The flu virus uses haemagglutinin to latch on to human cells, and it is the head of the protein that changes rapidly to evade the body's immune defences. Each research team showed that the new kind of vaccine completely protects laboratory mice against several strains of the H1 subtype of influenza virus. They also found that the vaccine - based on the H1N1 flu virus - also worked against the H5N1 subtype of avian flu.

However a study in the journal Nature Medicine, led by Gary Nabel and Barney Graham, of the US National Institute of Allergy and Infectious Diseases in Bethesda, Maryland, also showed that the new vaccine protected immunised ferrets against H5N1. Ferrets are the closest animal model to human influenza because both humans and ferrets share the same receptor protein that flu uses to infect cells.

“It's really moving us in the direction of extending the breadth of protection of an influenza vaccine.
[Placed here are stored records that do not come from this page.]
Definition flush_kept (now_ns : Z) (key : nat) (x : WEntry) w : Worker A * WAction :=
  let '(x, a) := flush_entry now_ns x in (put_entry key x w, of_action a).

(** The upgrade of a dispatching worker, once the 101 is queued. *)
Definition establish (i : Inputs) (path : string) (key : nat) (x : WEntry) w : Worker A * WAction :=
  let now_ns := in_now_ns i in
  let notify := mkMailboxNotify key (wc_dirty cfg) (wc_waker cfg) in
  let '(app_key, protocol, ver) := parse_app_path path in
  match negotiate protocol ver (de_strict_protocol env) with
  | Err e => reject_entry (mkReject e None) now_ns key x w
  | Ok codec =>
      match app_key with
      | None => reject_entry (mkReject PusherErrors.path_not_found (Some codec)) now_ns key x w
      | Some app_key =>
          match in_cached i app_key with
          | None =>
              let gen := wk_next_gen w in
              let x := set_pending (Some (mkPendingEstablish app_key codec notify (wc_mailbox_dropped cfg) gen)) x in
              let w := set_gen (wrapping_inc gen) (wk_lookups w ++ [(key, gen, app_key)]) w in
              flush_kept now_ns key x w
          | Some l =>
              match resolve_app (in_establish i key) l codec notify (wc_mailbox_dropped cfg) (wk_shared w)
                      (wk_world w) with
              | (sh, world, Ok s) =>
                  let w := set_node sh world w in
                  let w := on_wheel (λ t, arm_lifetime key (now_ms i) (Timer.clear_handshake key t)) w in
                  flush_kept now_ns key (install_session s now_ns x) w
              | (sh, world, Err r) => reject_entry r now_ns key x (set_node sh world w)
              end
          end
      end
  end.

(** [drain_head_bytes] of a plain stream: [None] when it closed. *)
Fixpoint drain_head_bytes (reads : list ReadResult) (buf : list Z) : list ReadResult * list Z * bool :=
  match reads with
  | [] => ([], buf, true)
  | ReadOk [] :: reads => (reads, buf, false)
  | ReadOk bytes :: reads => drain_head_bytes reads (buf ++ bytes)
  | ReadWouldBlock :: reads => (reads, buf, true)
  | ReadInterrupted :: reads => drain_head_bytes reads buf
  | ReadError :: reads => (reads, buf, false)
  end.

Definition set_inbound (reads : list ReadResult) (inbuf : list Z) (x : WEntry) : WEntry :=
  let e := we_in x in
  set_in (mkInEntry (en_link e) reads inbuf (en_fragment e) (en_frames e) (en_session e)) x.

(** Flush what waits, or drop a write interest nothing needs; the registration
    of the latter succeeds as the head of the coming answers says. *)
Definition arm_handshake_interest (now_ns : Z) (x : WEntry) : WEntry * Action :=
  let l := en_link (we_in x) in
  if negb (bool_decide (out (li_conn l) = [])) then flush_entry now_ns x
  else if li_writable_armed l then
    let reregistered := match head (li_io l) with Some (_, r) => r | None => true end in
    let l armed := mkLink (li_conn l) (li_wire l) (tail (li_io l)) armed in
    if reregistered then (set_in (set_link (l false) (we_in x)) x, Keep)
    else (set_in (set_link (l true) (we_in x)) x, ActClose)
  else (x, Keep).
We hope eventually to protect against any flu viruses that we encounter - and this is a potential step in that direction,” Dr Nabel said.

“A universal vaccine is an awfully grand ambition - that is to protect against all flu viruses to a high degree. But if we can improve current vaccines by giving them broader protection, then that would be good,” he said.

It will take between three and five years to carry out further development and testing before the vaccine could be tried on human volunteers, he added. The team built the vaccine by isolating the stem section of the virus's haemagglutinin protein and fusing it with nanoparticles made from the ferritin protein, which normally carries oxygen around the body. These particles stimulated the immune system to make antibodies against flu viruses.

The second study, to be published in the journal Science, was led by Antonietta Impagliazzo, of the Crucell Vaccine Institute in Leiden, the Netherlands, and Ian Wilson, of the Scripps Research Institute in La Jolla, California.

Professor Sarah Gilbert, of Oxford University, said: “This is an exciting development, but the new vaccines now need to be tested in clinical trials to see how well they work in humans. This will be the next stage of research, which will take several years. So we are still some way from having better flu vaccines for humans.”

Professor Sanjaya Senanayake, a specialist in infectious diseases at the Australian National University in Canberra, added a note of caution to the findings:

“Some limitations are that these are animal studies, rather than human ones, and it is not clear how long the immunity will last from a dose of this novel vaccine.”